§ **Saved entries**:

BEGIN

(* ===== verification/Objects.v ===== *)
(** * The object database

    [libraries/db] keeps one index per object type: a map from instance
    numbers to objects and the next free instance.  This file holds the index
    operations, the objects of the chain the modelled components read and
    write (each field under its C++ name, prefixed by its record), and the
    [database] record that groups the indices.  Opaque payloads ([memo_data])
    are strings; the statistics object of an account is stored under the
    account's own instance number. *)
From S2P Require Import Prelude Safe Asset Authority.

(** ** generic_index / primary_index *)
Record index (V : Type) : Type := Index { objs : gmap Z V; next_id : Z }.
Arguments Index {V} objs next_id.
Arguments objs {V} i.
Arguments next_id {V} i.

Definition index_empty {V} : index V := Index ∅ 0.

(** [index::get] throws when the object is missing. *)
Definition index_get {V} (i : index V) (id : Z) : result V :=
  from_option_exn assert_exception (i.(objs) !! id).

(** [create] takes the next instance; inserting an existing key violates
    uniqueness. *)
Definition index_create {V} (i : index V) (v : V) : result (Z * index V) :=
  match i.(objs) !! i.(next_id) with
  | Some _ => Err assert_exception
  | None => Ok (i.(next_id), Index (<[i.(next_id) := v]> i.(objs)) (i.(next_id) + 1))
  end.

(** [modify(get(id), f)], where the lambda may throw. *)
Definition index_modify {V} (i : index V) (id : Z) (f : V → result V) : result (index V) :=
  v ← index_get i id;
  v' ← f v;
  Ok (Index (<[id := v']> i.(objs)) i.(next_id)).

(** [remove(get(id))]. *)
Definition index_remove {V} (i : index V) (id : Z) : result (index V) :=
  _ ← index_get i id;
  Ok (Index (delete id i.(objs)) i.(next_id)).

(** ** Accounts *)

(** The votes are vote identifiers: the type in the lower 8 bits, the instance above
    ([protocol/vote.hpp]). *)
Record account_options : Type := AccountOptions {
  opt_voting_account : Z;
  opt_num_witness : Z;
  opt_num_committee : Z;
  opt_votes : gset Z }.
Definition vote_instance (id : Z) : Z := Z.shiftr id 8.

Record account_object : Type := Account {
  acc_referrer : Z;
  acc_whitelisting_accounts : gset Z;
  acc_whitelisted_accounts : gset Z;
  acc_blacklisting_accounts : gset Z;
  acc_cashback_vb : option Z;
  acc_allowed_assets : option (gset Z);
  acc_referral_levels : Z;
  acc_referral_status_type : Z;
  acc_referral_status_paid_fee : Z;
  acc_referral_status_expiration_date : Z;
  acc_status_denominator : Z;
  acc_gr_team : option Z;
  acc_owner : authority;
  acc_active : authority;
  acc_membership_expiration_date : Z;
  acc_apostolos : bool;
  acc_last_gr_rank : Z;
  acc_options : account_options }.

Definition active_referral_status (a : account_object) (now : Z) : Z :=
  if now <=? a.(acc_referral_status_expiration_date) then a.(acc_referral_status_type) else 0.

(** [account_object::is_member] *)
Definition is_basic_account (a : account_object) (now : Z) : bool := a.(acc_membership_expiration_date) <? now.
Definition is_member (a : account_object) (now : Z) : bool := negb (is_basic_account a now).

Record account_statistics_object : Type := Statistics {
  st_total_core_in_orders : Z;
  st_has_cashback_vb : bool;
  st_lifetime_fees_paid : Z;
  st_pending_fees : Z;
  st_pending_vested_fees : Z;
  st_personal_volume_in_period : Z;
  st_network_volume_in_period : Z;
  st_last_pv_update_date : Z;
  st_last_nv_update_date : Z;
  st_matrix : Z;
  st_matrix_active_levels : Z;
  st_matrix_cells_opened : Z;
  st_matrix_rooms_opened : Z;
  st_lottery_goods_rating : Z;
  st_p2p_complete_deals : Z;
  st_p2p_canceled_deals : Z;
  st_p2p_arbitrage_loose : Z;
  st_p2p_deals_volume : Z;
  st_p2p_banned : Z;
  st_p2p_gateway_active : bool;
  st_p2p_first_month_rating : Z;
  st_p2p_current_month_rating : Z;
  st_first_month_income : Z;
  st_second_month_income : Z;
  st_third_month_income : Z;
  st_current_month_income : Z;
  st_last_period_gr : Z;
  st_current_period_gr : Z;
  st_total_credit : Z;
  st_allowed_to_repay : Z;
  st_credit_repaid : Z;
  st_creditor : Z;
  st_poc3_vote : Z;
  st_poc6_vote : Z;
  st_poc12_vote : Z;
  st_had_staking : bool;
  st_core_in_balance : Z;
  st_is_voting : bool }.

(** A fresh statistics object, with the member initialisers of the class. *)
Definition new_statistics : account_statistics_object :=
  Statistics 0 false 0 0 0 0 0 0 0 0 1 0 0 0 0 0 0 0 0 true 0 0 0 0 0 0 0 0 0 0 0 0 0 0 0 false 0 false.

Record account_balance_object : Type := AccountBalance {
  abo_balance : Z;
  abo_maintenance_flag : bool }.

(** ** Assets *)
Record asset_object : Type := AssetObject {
  ao_symbol : string;
  ao_issuer : Z;
  ao_max_supply : Z;
  ao_flags : Z;
  ao_whitelist_authorities : gset Z;
  ao_blacklist_authorities : gset Z;
  ao_core_exchange_rate : price;
  ao_dynamic_asset_data_id : Z;
  ao_market_fee_percent : Z;
  ao_max_market_fee : Z;
  ao_whitelist_markets : gset Z;
  ao_blacklist_markets : gset Z;
  ao_bitasset_data_id : option Z;
  ao_precision : Z;
  ao_issuer_permissions : Z }.

(** [asset_issuer_permission_flags] of [protocol/types.hpp]. *)
Definition charge_market_fee_flag : Z := 1.
Definition override_authority_flag : Z := 4.
Definition transfer_restricted_flag : Z := 8.
Definition is_transfer_restricted (a : asset_object) : bool :=
  negb (Z.land a.(ao_flags) transfer_restricted_flag =? 0).
Definition can_override (a : asset_object) : bool :=
  negb (Z.land a.(ao_flags) override_authority_flag =? 0).

Definition charges_market_fees (a : asset_object) : bool :=
  negb (Z.land a.(ao_flags) charge_market_fee_flag =? 0).
Definition is_market_issued (a : asset_object) : bool := bool_decide (is_Some a.(ao_bitasset_data_id)).

Record asset_dynamic_data_object : Type := DynamicData {
  dd_current_supply : Z;
  dd_accumulated_fees : Z;
  dd_fee_pool : Z }.

(** ** Market issued assets *)
Record bitasset_options : Type := BitassetOptions {
  bo_feed_lifetime_sec : Z;
  bo_minimum_feeds : Z;
  bo_force_settlement_delay_sec : Z;
  bo_force_settlement_offset_percent : Z;
  bo_maximum_force_settlement_volume : Z;
  bo_short_backing_asset : Z }.

Record asset_bitasset_data_object : Type := BitassetData {
  bd_asset_id : Z;
  bd_options : bitasset_options;
  bd_feeds : gmap Z (Z * price_feed);
  bd_current_feed : price_feed;
  bd_current_feed_publication_time : Z;
  bd_is_prediction_market : bool;
  bd_force_settled_volume : Z;
  bd_settlement_price : price;
  bd_settlement_fund : Z;
  bd_asset_cer_updated : bool;
  bd_feed_cer_updated : bool }.
Definition has_settlement (b : asset_bitasset_data_object) : bool := negb (price_is_null b.(bd_settlement_price)).

(** ** The order book *)
Record limit_order_object : Type := LimitOrder {
  lo_expiration : Z;
  lo_seller : Z;
  lo_for_sale : Z;
  lo_sell_price : price;
  lo_deferred_fee : Z;
  lo_deferred_paid_fee : asset }.
Definition amount_for_sale (o : limit_order_object) : asset := Asset o.(lo_for_sale) o.(lo_sell_price).(base).(asset_id).
Definition sell_asset_id (o : limit_order_object) : Z := o.(lo_sell_price).(base).(asset_id).
Definition receive_asset_id (o : limit_order_object) : Z := o.(lo_sell_price).(quote).(asset_id).

Record call_order_object : Type := CallOrder {
  cl_borrower : Z;
  cl_collateral : Z;
  cl_debt : Z;
  cl_call_price : price;
  cl_target_collateral_ratio : option Z }.
Definition debt_type (c : call_order_object) : Z := c.(cl_call_price).(quote).(asset_id).
Definition collateral_type (c : call_order_object) : Z := c.(cl_call_price).(base).(asset_id).
Definition get_collateral (c : call_order_object) : asset := Asset c.(cl_collateral) (collateral_type c).
Definition get_debt (c : call_order_object) : asset := Asset c.(cl_debt) (debt_type c).
(* ===== verification/Database.v ===== *)
(** * Database accessors

    The getters and mutators of [chain::database] the evaluators call, with
    the exceptions they throw, and their effect on the database record. *)
From S2P Require Import Prelude Safe Asset Objects.

(** ** Hard forks (hardfork.d)

    Each constant is the activation time in seconds, or the block number. *)
Definition HARDFORK_23_TIME : Z := 1512747600.
Definition HARDFORK_413_TIME : Z := 1446652800.
Definition HARDFORK_415_TIME : Z := 1446652800.
Definition HARDFORK_419_TIME : Z := 1446652800.
Definition HARDFORK_436_TIME : Z := 1450288800.
Definition HARDFORK_445_TIME : Z := 1450288800.
Definition HARDFORK_480_TIME : Z := 1450378800.
Definition HARDFORK_555_TIME : Z := 1456250400.
Definition HARDFORK_572_TIME : Z := 1456250400.
Definition HARDFORK_533_TIME : Z := 1456250400.
Definition HARDFORK_607_TIME : Z := 1458752400.
Definition HARDFORK_615_TIME : Z := 1458752400.
Definition HARDFORK_CORE_216_TIME : Z := 1512747600.
Definition HARDFORK_CORE_184_TIME : Z := 1532008920.
Definition HARDFORK_CORE_188_TIME : Z := 1532008920.
Definition HARDFORK_CORE_199_TIME : Z := 1532008920.
Definition HARDFORK_CORE_338_TIME : Z := 1532008920.
Definition HARDFORK_CORE_342_TIME : Z := 1532008920.
Definition HARDFORK_CORE_343_TIME : Z := 1532008920.
Definition HARDFORK_CORE_453_TIME : Z := 1532008920.
Definition HARDFORK_CORE_583_TIME : Z := 1532008920.
Definition HARDFORK_CORE_604_TIME : Z := 1532008920.
Definition HARDFORK_CORE_606_TIME : Z := 1532008920.
Definition HARDFORK_CORE_625_TIME : Z := 1532008920.
Definition HARDFORK_CORE_834_TIME : Z := 1532008920.
Definition HARDFORK_CORE_868_890_TIME : Z := 1532008920.
Definition HARDFORK_CORE_922_931_TIME : Z := 1532008920.
Definition HARDFORK_CORE_935_TIME : Z := 1532008920.
Definition HARDFORK_CORE_942_TIME : Z := 1532008920.
Definition HARDFORK_CWD1_TIME : Z := 1562096537.
Definition HARDFORK_CWD2_TIME : Z := 1571857200.
Definition HARDFORK_CWD3_TIME : Z := 1582041681.
Definition HARDFORK_CWD4_TIME : Z := 1588255200.
Definition HARDFORK_CWD5_TIME : Z := 1594717200.
Definition HARDFORK_CWD6_TIME : Z := 1605780000.
Definition HARDFORK_CWD7_TIME : Z := 1623088800.
Definition HARDFORK_CORE_144_TIME : Z := 1680480000.
Definition HARDFORK_CORE_145_TIME : Z := 1680674400.
Definition HARDFORK_CORE_1480_BLOCK_NUM : Z := 24940000.
Definition HARDFORK_CORE_1481_BLOCK_NUM : Z := 26571000.
Definition HARDFORK_CORE_1482_BLOCK_NUM : Z := 36655000.

(** ** Getters (db_getter.cpp, object_database.hpp) *)
Definition head_block_time (d : database) : Z := d.(d_dgpo).(dgp_time).
Definition head_block_num (d : database) : Z := d.(d_dgpo).(dgp_head_block_number).
Definition next_maintenance_time (d : database) : Z := d.(d_dgpo).(dgp_next_maintenance_time).
Definition head_block_id (d : database) : list Z := d.(d_dgpo).(dgp_head_block_id).

Definition get_account (d : database) (id : Z) : result account_object := index_get d.(d_accounts) id.
Definition get_asset (d : database) (id : Z) : result asset_object := index_get d.(d_assets) id.

Definition get_statistics (d : database) (owner : Z) : result account_statistics_object :=
  from_option_exn assert_exception (d.(d_statistics) !! owner).
Definition get_account_stats_by_owner := get_statistics.

Definition get_dynamic_data (d : database) (id : Z) : result asset_dynamic_data_object :=
  from_option_exn assert_exception (d.(d_dynamic_data) !! id).

(** The dynamic data of the core asset is instance 0. *)
Definition get_core_dynamic_data (d : database) : result asset_dynamic_data_object :=
  get_dynamic_data d 0.

(** ** Mutators *)
Definition modify_account (d : database) (id : Z) (f : account_object → result account_object) :
    result database :=
  i ← index_modify d.(d_accounts) id f;
  Ok (d <| d_accounts := i |>).

Definition modify_statistics (d : database) (owner : Z)
    (f : account_statistics_object → result account_statistics_object) : result database :=
  s ← get_statistics d owner;
  s' ← f s;
  Ok (d <| d_statistics := <[owner := s']> d.(d_statistics) |>).

Definition modify_dynamic_data (d : database) (id : Z)
    (f : asset_dynamic_data_object → result asset_dynamic_data_object) : result database :=
  x ← get_dynamic_data d id;
  x' ← f x;
  Ok (d <| d_dynamic_data := <[id := x']> d.(d_dynamic_data) |>).

Definition push_applied_operation (d : database) (op : applied_operation) : database :=
  d <| d_applied := d.(d_applied) ++ [op] |>.

(** [dd.current_supply += delta] and [addo.accumulated_fees += delta]. *)
Definition add_supply (d : database) (id delta : Z) : result database :=
  modify_dynamic_data d id (λ x,
    s ← safe_add x.(dd_current_supply) delta;
    Ok (x <| dd_current_supply := s |>)).

Definition sub_supply (d : database) (id delta : Z) : result database :=
  modify_dynamic_data d id (λ x,
    s ← safe_sub x.(dd_current_supply) delta;
    Ok (x <| dd_current_supply := s |>)).

Definition add_accumulated_fees (d : database) (id delta : Z) : result database :=
  modify_dynamic_data d id (λ x,
    s ← safe_add x.(dd_accumulated_fees) delta;
    Ok (x <| dd_accumulated_fees := s |>)).

(** ** Lemmas *)
Section index_lemmas.
Context {V : Type}.
Implicit Types (i : index V) (v : V).

Lemma index_get_Ok i id v : index_get i id = Ok v ↔ i.(objs) !! id = Some v.
Proof. apply from_option_Ok. Qed.

Lemma index_create_Ok i v id i' :
  index_create i v = Ok (id, i') →
  id = i.(next_id) ∧ i.(objs) !! id = None ∧ i' = Index (<[id:=v]> i.(objs)) (id + 1).
Proof. unfold index_create. case_match; [done|]. by intros [= <- <-]. Qed.

Lemma index_modify_Ok i id f i' :
  index_modify i id f = Ok i' →
  ∃ v v', i.(objs) !! id = Some v ∧ f v = Ok v' ∧ i' = Index (<[id:=v']> i.(objs)) i.(next_id).
Proof.
  unfold index_modify, index_get. intros H. inv_ok. eauto.
Qed.

Lemma index_remove_Ok i id i' :
  index_remove i id = Ok i' →
  ∃ v, i.(objs) !! id = Some v ∧ i' = Index (delete id i.(objs)) i.(next_id).
Proof. unfold index_remove, index_get. intros H. inv_ok. eauto. Qed.
End index_lemmas.

Lemma modify_account_Ok d id f d' :
  modify_account d id f = Ok d' →
  ∃ a a', d.(d_accounts).(objs) !! id = Some a ∧ f a = Ok a' ∧
    d' = d <| d_accounts := Index (<[id:=a']> d.(d_accounts).(objs)) d.(d_accounts).(next_id) |>.
Proof.
  unfold modify_account. intros H. inv_ok.
  match goal with H : index_modify _ _ _ = Ok _ |- _ => apply index_modify_Ok in H as (a & a' & ? & ? & ->) end.
  eauto.
Qed.

Lemma modify_statistics_Ok d o f d' :
  modify_statistics d o f = Ok d' →
  ∃ s s', d.(d_statistics) !! o = Some s ∧ f s = Ok s' ∧
    d' = d <| d_statistics := <[o:=s']> d.(d_statistics) |>.
Proof. unfold modify_statistics, get_statistics. intros H. inv_ok. eauto. Qed.

Lemma modify_dynamic_data_Ok d id f d' :
  modify_dynamic_data d id f = Ok d' →
  ∃ x x', d.(d_dynamic_data) !! id = Some x ∧ f x = Ok x' ∧
    d' = d <| d_dynamic_data := <[id:=x']> d.(d_dynamic_data) |>.
Proof. unfold modify_dynamic_data, get_dynamic_data. intros H. inv_ok. eauto. Qed.

(** ** Termination of the accessors *)
Lemma terminates_get_account d id : terminates (get_account d id).
Proof. unfold get_account, index_get. solve_terminates. Qed.
Lemma terminates_get_statistics d id : terminates (get_statistics d id).
Proof. unfold get_statistics. solve_terminates. Qed.
#[export] Hint Resolve terminates_get_account terminates_get_statistics : terminates.

Lemma terminates_modify_statistics d o f : (∀ s, terminates (f s)) → terminates (modify_statistics d o f).
Proof. intros Hf. unfold modify_statistics. solve_terminates. Qed.
Lemma terminates_modify_dynamic_data d o f : (∀ s, terminates (f s)) → terminates (modify_dynamic_data d o f).
Proof. intros Hf. unfold modify_dynamic_data, get_dynamic_data. solve_terminates. Qed.
Lemma terminates_index_modify {V} (i : index V) k f : (∀ s, terminates (f s)) → terminates (index_modify i k f).
Proof. intros Hf. unfold index_modify, index_get. solve_terminates. Qed.
Lemma terminates_modify_account d o f : (∀ s, terminates (f s)) → terminates (modify_account d o f).
Proof. intros Hf. unfold modify_account. apply terminates_bind; [by apply terminates_index_modify|done]. Qed.
#[export] Hint Extern 1 (terminates (modify_statistics _ _ _)) =>
  apply terminates_modify_statistics; intros ?; solve_terminates : terminates.
#[export] Hint Extern 1 (terminates (modify_account _ _ _)) =>
  apply terminates_modify_account; intros ?; solve_terminates : terminates.
#[export] Hint Extern 1 (terminates (index_modify _ _ _)) =>
  apply terminates_index_modify; intros ?; solve_terminates : terminates.
Lemma terminates_index_get {V} (i : index V) id : terminates (index_get i id).
Proof. unfold index_get. solve_terminates. Qed.
Lemma terminates_index_remove {V} (i : index V) id : terminates (index_remove i id).
Proof. unfold index_remove, index_get. solve_terminates. Qed.
#[export] Hint Resolve terminates_index_get terminates_index_remove : terminates.
Lemma terminates_foldM {A S} (f : S → A → result S) l s : (∀ s x, terminates (f s x)) → terminates (foldM f s l).
Proof. intros Hf. revert s. induction l as [|x l IH]; intros s; cbn; [discriminate|]. apply terminates_bind; auto. Qed.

END

§ **Activity**: Copy nothing beyond the line containing "numbers to objects". Transcribe exactly from the first line of the entries down to that line, inclusive.

§ **Your response**:
(* ===== verification/Objects.v ===== *)
(** * The object database

    [libraries/db] keeps one index per object type: a map from instance
    numbers to objects and the next free instance.  This file holds the index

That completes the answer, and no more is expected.